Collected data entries

════════

(* ===== verification/FeeInv.v ===== *)
(** * Fees: the world they are paid in, and the storage of the pallet

    The behaviour of the EVM and of the balances the theorems on fees rely on
    ([FeeWorldLaws]: the accepted tokens move exactly what a transfer says and
    the calls of one kind of money leave the other alone), what the registry
    promises ([RegistryLaws]), the pure reading of the conversion, and the
    invariant of the storage. *)

From S2P Require Import Prelude Errors Primitives Cccp OracleRegistry FeePayment FeePrecompile.
Local Open Scope Z_scope.
Local Open Scope frame_scope.

(** ** Money *)

(** The balances after [x] went from one holder to another *)
Definition moved {K} `{!EqDecision K} (bal : K -> Z) (from to : K) (x : Z) (a : K) : Z :=
  bal a - (if decide (a = from) then x else 0) + (if decide (a = to) then x else 0).

Lemma moved_0 {K} `{!EqDecision K} (bal : K -> Z) from to a : moved bal from to 0 a = bal a.
Proof. unfold moved. repeat case_decide; lia. Qed.

(** [token_balance w t a]: what [a] holds of the token [t]; [native w a]: its
    free balance; [standard t]: [t] is an ERC20 contract that keeps the laws. *)
Class FeeWorld (W : Type) := {
  token_balance : W -> H160 -> H160 -> Z;
  native : W -> AccountId -> Z;
  standard : H160 -> Prop
}.

Section Money.
Context {W : Type} `{!FeeWorld W}.

Record same_money (w w' : W) : Prop := {
  sm_tokens t a : token_balance w' t a = token_balance w t a;
  sm_native a : native w' a = native w a
}.
Record transfers (w w' : W) (t from to : H160) (x : Z) : Prop := {
  tr_token a : token_balance w' t a = moved (token_balance w t) from to x a;
  tr_others t' a : t' <> t -> token_balance w' t' a = token_balance w t' a;
  tr_native a : native w' a = native w a
}.
(** [x] of the native currency left the account [a]. *)
Record withdraws (w w' : W) (a : AccountId) (x : Z) : Prop := {
  wd_native b : native w' b = native w b - (if decide (b = a) then x else 0);
  wd_tokens t b : token_balance w' t b = token_balance w t b
}.

#[export] Instance same_money_refl : Reflexive same_money.
Proof. done. Qed.
#[export] Instance same_money_trans : Transitive same_money.
Proof. intros w1 w2 w3 [H1 N1] [H2 N2]. split; intros; [by rewrite H2, H1|by rewrite N2, N1]. Qed.

Lemma same_then_withdraws w1 w2 w3 a x : same_money w1 w2 -> withdraws w2 w3 a x -> withdraws w1 w3 a x.
Proof. intros [H1 N1] [N2 H2]. split; intros; [by rewrite N2, N1|by rewrite H2, H1]. Qed.
Lemma transfers_0 w t from to : transfers w w t from to 0.
Proof. split; [|done..]. intros a. by rewrite moved_0. Qed.

(** An [H160] is a number of 20 bytes. *)
Definition is_h160 (a : H160) : Prop := (a < 2 ^ 160)%N.

(** The documented behaviour of the EVM with standard tokens and of the
    balances pallet. *)
Class FeeWorldLaws `{!FeeConfig, !Runner W, !FeeCurrency W} : Prop := {
  collector_address : is_h160 FeeCollectorAddress;
  token_nonneg w t a : standard t -> 0 <= token_balance w t a;
  balance_of_spec w t a : standard t -> is_h160 a -> token_balance w t a < 2 ^ 256 ->
    view_call w a t (encode_balance_of a) ERC20_VIEW_GAS_LIMIT =
      Some (mkCallInfo true (to_be_bytes 32 (token_balance w t a)));
  transfer_succeeds w t from to x : standard t -> is_h160 to -> x < 2 ^ 256 ->
    0 < x <= token_balance w t from ->
    exists data w',
      call_as_internal_call w from t (encode_transfer to x) ERC20_TRANSFER_GAS_LIMIT =
        (Some (mkCallInfo true data), w') /\
      check_bool_return data = true /\ transfers w w' t from to x;
  (** a transfer of more than the balance fails, returns [false] or is an error *)
  transfer_refused w t from to x : standard t -> is_h160 to -> token_balance w t from < x < 2 ^ 256 ->
    exists result w',
      call_as_internal_call w from t (encode_transfer to x) ERC20_TRANSFER_GAS_LIMIT = (result, w') /\
      (forall i, result = Some i -> ci_succeed i && check_bool_return (ci_value i) = false) /\
      same_money w w';
  fee_withdraw_spec w a x i w' : fee_withdraw w a x = Some (i, w') -> i = x /\ withdraws w w' a x
}.
End Money.

(** What the pallet relies on of the registry: an answer is a [U256]. *)
Class RegistryLaws (R W : Type) `{!OracleRegistryManager R W} : Prop := {
  answer_range r w t d : get_latest_round_data r w t = Some d -> 0 <= rd_answer d < 2 ^ 256
}.

Lemma word_range i data : 0 <= word i data < 2 ^ 256.
Proof.
  unfold word. pose proof (from_be_bytes_range (take 32 (drop (32 * i) data))) as H.
  rewrite length_take in H. split; [apply H|].
  eapply Z.lt_le_trans; [apply H|]. change (2 ^ 256) with (256 ^ 32).
  apply Z.pow_le_mono_r; lia.
Qed.

#[export] Instance registry_laws {W} `{!Runner W} : RegistryLaws OrStorage W.
Proof.
  split. intros r w t d. cbn. unfold or_latest_round_data, aggregator_return.
  intros H. repeat (apply bind_Some in H as (? & _ & H)). case_match; [done|].
  injection H as <-. apply word_range.
Qed.

(** ** Runs that stay within a relation *)

Section Runs.
Context {S : Type} (Rel : S -> S -> Prop) `{!PreOrder Rel}.
(** However [m] ends, the state it leaves is related to the one it found. *)
Definition stays {E A} (m : M S E A) : Prop := forall s, Rel s (m s).2.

════════

> [Work order]:
What you give back should be exactly the lines of the data above from the line with "The behaviour of" through the line with "tr_token a : token_balance", both of those included, and nothing more.

> [Result for this task]:
    The behaviour of the EVM and of the balances the theorems on fees rely on
    ([FeeWorldLaws]: the accepted tokens move exactly what a transfer says and
    the calls of one kind of money leave the other alone), what the registry
    promises ([RegistryLaws]), the pure reading of the conversion, and the
    invariant of the storage. *)

From S2P Require Import Prelude Errors Primitives Cccp OracleRegistry FeePayment FeePrecompile.
Local Open Scope Z_scope.
Local Open Scope frame_scope.

(** ** Money *)

(** The balances after [x] went from one holder to another *)
Definition moved {K} `{!EqDecision K} (bal : K -> Z) (from to : K) (x : Z) (a : K) : Z :=
  bal a - (if decide (a = from) then x else 0) + (if decide (a = to) then x else 0).

Lemma moved_0 {K} `{!EqDecision K} (bal : K -> Z) from to a : moved bal from to 0 a = bal a.
Proof. unfold moved. repeat case_decide; lia. Qed.

(** [token_balance w t a]: what [a] holds of the token [t]; [native w a]: its
    free balance; [standard t]: [t] is an ERC20 contract that keeps the laws. *)
Class FeeWorld (W : Type) := {
  token_balance : W -> H160 -> H160 -> Z;
  native : W -> AccountId -> Z;
  standard : H160 -> Prop
}.

Section Money.
Context {W : Type} `{!FeeWorld W}.

Record same_money (w w' : W) : Prop := {
  sm_tokens t a : token_balance w' t a = token_balance w t a;
  sm_native a : native w' a = native w a
}.
Record transfers (w w' : W) (t from to : H160) (x : Z) : Prop := {
  tr_token a : token_balance w' t a = moved (token_balance w t) from to x a;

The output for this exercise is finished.